The market reaction to the election of Trump took all surprised. The initial sell-off was gone in minutes and the markets took soon the confidence in the new President.
As proof of this, we can look at the graphic of S & P index. On Monday, the opening day of the election week, the various movements to the upside generated a positive sentiment. In the night of the election, the S & P index fell and then recovered during the day.
Another important indicator for the forex market is the US dollar that has become the preferred currency after just one day after the elections. The markets seem to have forgotten the months of insecurity that accompanied the election campaign in the United States. The dollar, showing an unexpected strength, seems to have returned the most observed currency by forex market traders.
The initial panic was due to the uncertainty on the policy of the new President, but investors assume he will adopt a mix of expansionary and protectionist fiscal policies that will favor wages and inflation. With higher inflation, interest rates and US dollar will rise for sure.
Now remains only the December meeting of the Federal Reserve, where the market is still hoping to achieve the long-awaited increase of interest rates.

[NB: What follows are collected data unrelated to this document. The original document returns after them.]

(* ===== verification/GarbageCollector.v ===== *)
(** * GarbageCollector: orphans and dangling references between the two databases

    Models the sweeps of [src/nce/garbage_collector.py] over the stores of
    [MemoryStore]: MongoDB documents no memory refers to, memories whose document is
    gone, and rows that depend on a memory that no longer exists.  The MinIO sweep,
    connecting, alerts and the retention passes are left out. *)
From S2P Require Import Prelude PyText AuditLog OutboxRelay Locks MemoryStore.
Local Open Scope Z_scope.

(** Rows that depend on a memory. *)
Record salience := Salience { ms_memory_id : string; ms_namespace_id : string; ms_updated_at : Z }.
Record contradiction := Contradiction { c_memory_a_id : string; c_memory_b_id : string; c_namespace_id : string; c_detected_at : Z }.
Record dependents := Dependents { memory_salience : list salience; contradictions : list contradiction }.
Section gc.
Context {Log Env : Type} `{AuditLog Log Env} `{PyIter}.
Implicit Types w : world Log.

(** ** Referenced documents *)

(** Without row-level security a namespace's session sees every row. *)
Definition visible (rls : bool) (ns : string) (m : memory) : bool := negb rls || in_namespace ns m.
Definition by_id {A} (a b : string * A) : bool := str_leb a.1 b.1.
(** [ORDER BY id LIMIT n] of the rows after [last] that satisfy [P]. *)
Definition page {A} (P : A → bool) (m : gmap string A) (last : string) (limit : nat) : list (string * A) :=
  take limit (sorted_by by_id (List.filter (λ r, P r.2 && negb (str_leb r.1 last)) (map_to_list m))).
Definition _fetch_pg_ref_batch (rls : bool) (ns : string) (w : world Log) (last : string) (limit : nat) : list (string * memory) :=
  page (visible rls ns) (memories w) last limit.

Definition ZERO_UUID : string := "00000000-0000-0000-0000-000000000000".

(** The loop over pages; [more] tells whether to ask for another one. *)
Definition next_page {A} (PAGE_SIZE : nat) (fetch : string → list (string * A)) (more : list (string * A) → bool)
    (s : string * list (string * A)) : (string * list (string * A)) + list (string * A) :=
  let '(last, acc) := s in
  if more acc then
    let rows := fetch last in
    if (length rows =? 0)%nat then inr acc
    else if (length rows <? PAGE_SIZE)%nat then inr (acc ++ rows)
    else inl (default last (fst <$> list.last rows), acc ++ rows)
  else inr acc.
Definition fetch_pages {A} (PAGE_SIZE : nat) (fetch : string → nat → list (string * A)) (more : list (string * A) → bool) (rows : nat)
    : list (string * A) :=
  while (fuel_for (2 + rows)) (next_page PAGE_SIZE (λ last, fetch last PAGE_SIZE) more) (ZERO_UUID, []) [].

Definition _fetch_pg_refs (rls : bool) (PAGE_SIZE : nat) (namespaces : list string) (w : world Log) : list string :=
  namespaces ≫= λ ns, (λ r, m_payload_ref r.2) <$> fetch_pages PAGE_SIZE (_fetch_pg_ref_batch rls ns w) (λ _, true) (size (memories w)).

(** ** The forward sweep *)
Definition ingested_before (cutoff : Z) (d : document) : bool :=
  match doc_ingested_at d with Some t => t <? cutoff | None => false end.
Definition gc_candidates (cutoff : Z) (w : world Log) : list (collection * string) :=
  [episodes; code_files] ≫= λ col,
    fst <$> List.filter (λ kd, bool_decide (kd.1.1 = col) && ingested_before cutoff kd.2) (map_to_list (mongo w)).
Definition gc_orphans (refs : list string) (candidates : list (collection * string)) : list (collection * string) :=
  List.filter (λ c, bool_decide (c.2 ∉ refs)) candidates.
Definition delete_one (c : call) (key : collection * string) (w : world Log) : world Log :=
  if took_effect c then set_mongo (delete key) w else w.
(** A failed deletion is logged and the loop goes on. *)
Definition delete_orphans (orphans : list (call * (collection * string))) (w : world Log) : world Log :=
  foldl (λ w o, delete_one o.1 o.2 w) w orphans.

(** ** The reverse sweep *)
Definition REVERSE_SWEEP_MAX_PER_NS : nat := 5000.
Definition live_before (ns : string) (cutoff : Z) (m : memory) : bool :=
  in_namespace ns m && bool_decide (m_valid_to m = None) && (m_created_at m <? cutoff).
Definition _fetch_reverse_candidates (PAGE_SIZE : nat) (ns : string) (cutoff : Z) (w : world Log) : list (string * string) :=
  (λ r, (r.1, m_payload_ref r.2)) <$>
    fetch_pages PAGE_SIZE (page (live_before ns cutoff) (memories w)) (λ acc, (length acc <? REVERSE_SWEEP_MAX_PER_NS)%nat) (size (memories w)).
(** [ObjectId(ref)] accepts 24 hexadecimal digits; the scoped client sees its
    namespace's documents. *)
Definition is_hex (c : Ascii.ascii) : bool := in_range 48 57 c || in_range 97 102 c || in_range 65 70 c.
Fixpoint all_hex (s : string) : bool := match s with EmptyString => true | String c s => is_hex c && all_hex s end.
Definition object_id (ref : string) : bool := (String.length ref =? 24)%nat && all_hex ref.
Definition find_episode (ns ref : string) (w : world Log) : option document :=
  match mongo w !! (episodes, ref) with
  | Some d => if bool_decide (doc_namespace_id d = Some ns) then Some d else None
  | None => None
  end.
Definition _soft_retire_dangling (now : Z) (ns id : string) (w : world Log) : world Log :=
  set_memories (alter (λ m, if in_namespace ns m then retire now m else m) id) w.
(** One candidate: the look-up, then the update. *)
Definition reverse_check (look up : call) (now : Z) (ns : string) (c : string * string) (w : world Log) : world Log :=
  if answered look && object_id c.2 then
    match find_episode ns c.2 w with
    | Some _ => w
    | None => if took_effect up then _soft_retire_dangling now ns c.1 w else w
    end
  else w.
Definition reverse_sweep (PAGE_SIZE : nat) (calls : string → call * call) (now cutoff : Z) (ns : string) (w : world Log) : world Log :=
  foldl (λ w c, reverse_check (calls c.1).1 (calls c.1).2 now ns c w) w (_fetch_reverse_candidates PAGE_SIZE ns cutoff w).
Definition _collect_reverse_orphans (PAGE_SIZE : nat) (calls : string → call * call) (now cutoff : Z) (namespaces : list string)
    (w : world Log) : world Log :=
  foldl (λ w ns, reverse_sweep PAGE_SIZE calls now cutoff ns w) w namespaces.

(** ** The cascade *)
Definition CHUNK_DELETE_SIZE : nat := 1000.

Definition missing (w : world Log) (ns id : string) : bool := bool_decide (memory_in ns id w = None).
(** [params->>'memory_id'] of the namespace's events. *)
Definition event_memory_ids (w : world Log) (ns : string) : list string :=
  audit_entries (event_log w) ≫= λ e, let '(n, _, _, params) := e in
    if String.eqb n ns then
      match List.find (λ kv, String.eqb kv.1 "memory_id") params with Some (_, JStr id) => [id] | _ => [] end
    else [].
Definition old_salience (cutoff : Z) (ns : string) (s : salience) : bool :=
  String.eqb (ms_namespace_id s) ns && (ms_updated_at s <? cutoff).
Definition old_contradiction (cutoff : Z) (ns : string) (c : contradiction) : bool :=
  String.eqb (c_namespace_id c) ns && (c_detected_at c <? cutoff).
(** The UNION of the four sub-queries. *)
Definition orphan_memory_ids (cutoff : Z) (ns : string) (w : world Log) (d : dependents) : gset string :=
  list_to_set (ms_memory_id <$> List.filter (λ s, old_salience cutoff ns s && missing w ns (ms_memory_id s)) (memory_salience d)) ∪
  list_to_set (c_memory_a_id <$> List.filter (λ c, old_contradiction cutoff ns c && missing w ns (c_memory_a_id c)) (contradictions d)) ∪
  list_to_set (c_memory_b_id <$> List.filter (λ c, old_contradiction cutoff ns c && missing w ns (c_memory_b_id c)) (contradictions d)) ∪
  list_to_set (List.filter (missing w ns) (event_memory_ids w ns)).
(** [LIMIT n] without an order: any [n] of them. *)
Definition chunk_ids (cutoff : Z) (ns : string) (w : world Log) (d : dependents) : list string :=
  take CHUNK_DELETE_SIZE (set_iter (orphan_memory_ids cutoff ns w d)).
Definition hit_salience (cutoff : Z) (ns : string) (ids : list string) (s : salience) : bool :=
  bool_decide (ms_memory_id s ∈ ids) && old_salience cutoff ns s.
Definition hit_contradiction (cutoff : Z) (ns : string) (ids : list string) (c : contradiction) : bool :=
  (bool_decide (c_memory_a_id c ∈ ids) || bool_decide (c_memory_b_id c ∈ ids)) && old_contradiction cutoff ns c.
Definition cascade_chunk (cutoff : Z) (ns : string) (w : world Log) (d : dependents) : dependents * (Z * Z) :=
  let ids := chunk_ids cutoff ns w d in
  let gone_s := List.filter (hit_salience cutoff ns ids) (memory_salience d) in
  let gone_c := List.filter (hit_contradiction cutoff ns ids) (contradictions d) in
  (Dependents (List.filter (λ s, negb (hit_salience cutoff ns ids s)) (memory_salience d))
     (List.filter (λ c, negb (hit_contradiction cutoff ns ids c)) (contradictions d)),
   (Z.of_nat (length gone_s), Z.of_nat (length gone_c))).
(** One turn; [ok]: whether the chunk's transaction succeeds (it stops the loop). *)
Definition cascade_turn (cutoff : Z) (ns : string) (w : world Log) (st : dependents * (Z * Z) * list bool)
    : (dependents * (Z * Z) * list bool) + (dependents * (Z * Z)) :=
  let '(d, (n_s, n_c), oks) := st in
  match oks with
  | false :: _ => inr (d, (n_s, n_c))
  | _ =>
      let '(d', (k_s, k_c)) := cascade_chunk cutoff ns w d in
      if (k_s =? 0) && (k_c =? 0) then inr (d, (n_s, n_c))
      else inl (d', (n_s + k_s, n_c + k_c), List.tail oks)
  end.
Definition _clean_orphaned_cascade (cutoff : Z) (ns : string) (w : world Log) (oks : list bool) (d : dependents) : dependents * (Z * Z) :=
  while (fuel_for (1 + length (memory_salience d) + length (contradictions d))) (cascade_turn cutoff ns w) (d, (0, 0), oks) (d, (0, 0)).

(** ** A pass, when nothing else runs (each sweep reads the clock anew; here it is
    [now] throughout) *)
Definition _collect_orphans (rls : bool) (PAGE_SIZE : nat) (age now : Z) (namespaces : list string) (deletes : collection * string → call)
    (calls : string → call * call) (oks : string → list bool)
    (w : world Log) (d : dependents) : world Log * dependents :=
  let cutoff := now - age in
  match gc_candidates cutoff w with
  | [] => (w, d)
  | candidates =>
      match namespaces with
      | [] => (w, d)
      | _ =>
          let orphans := gc_orphans (_fetch_pg_refs rls PAGE_SIZE namespaces w) candidates in
          let w := delete_orphans ((λ o, (deletes o, o)) <$> orphans) w in
          let d := foldl (λ d ns, (_clean_orphaned_cascade cutoff ns w (oks ns) d).1) d namespaces in
          (_collect_reverse_orphans PAGE_SIZE calls now cutoff namespaces w, d)
      end
  end.
End gc.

Looking at the major currency pairs, the dollar is winning above all the others.
USD / CAD is bouncing on the long-term support and it goes above the short trendline.
EUR / USD is in pain. The euro, which seemed to have to be one of the safe havens in case of Trump election, subsequently lost the ground gained against the dollar.
GBP / USD continues to have a low volatility. December remains the key month for this cross, when it will be decided both the final implementation of Brexit and the operation of the US central bank.
The most interesting cross to be observed at this time is USD / JPY. The yen had to be, with the euro, the safe haven currency with the election of Trump. After a long period in which the Japanese yen has appreciated against the US dollar, recently the prices have stopped their run at 100. The prices, however, are pushing upward, assuming also the achievement of the “natural” target positioned in the 107.6 area.
Turning to the bond market, however, there was not the same positive wake. The bonds were hit by a heavy sell-off, probably due to the expectation of a rise in interest rate of the Federal Reserve in December and of the rise in inflation.
The collapse of the markets has not happened for several reasons but it is possible that the rise of these days have a short life. We just have to wait and see what happens.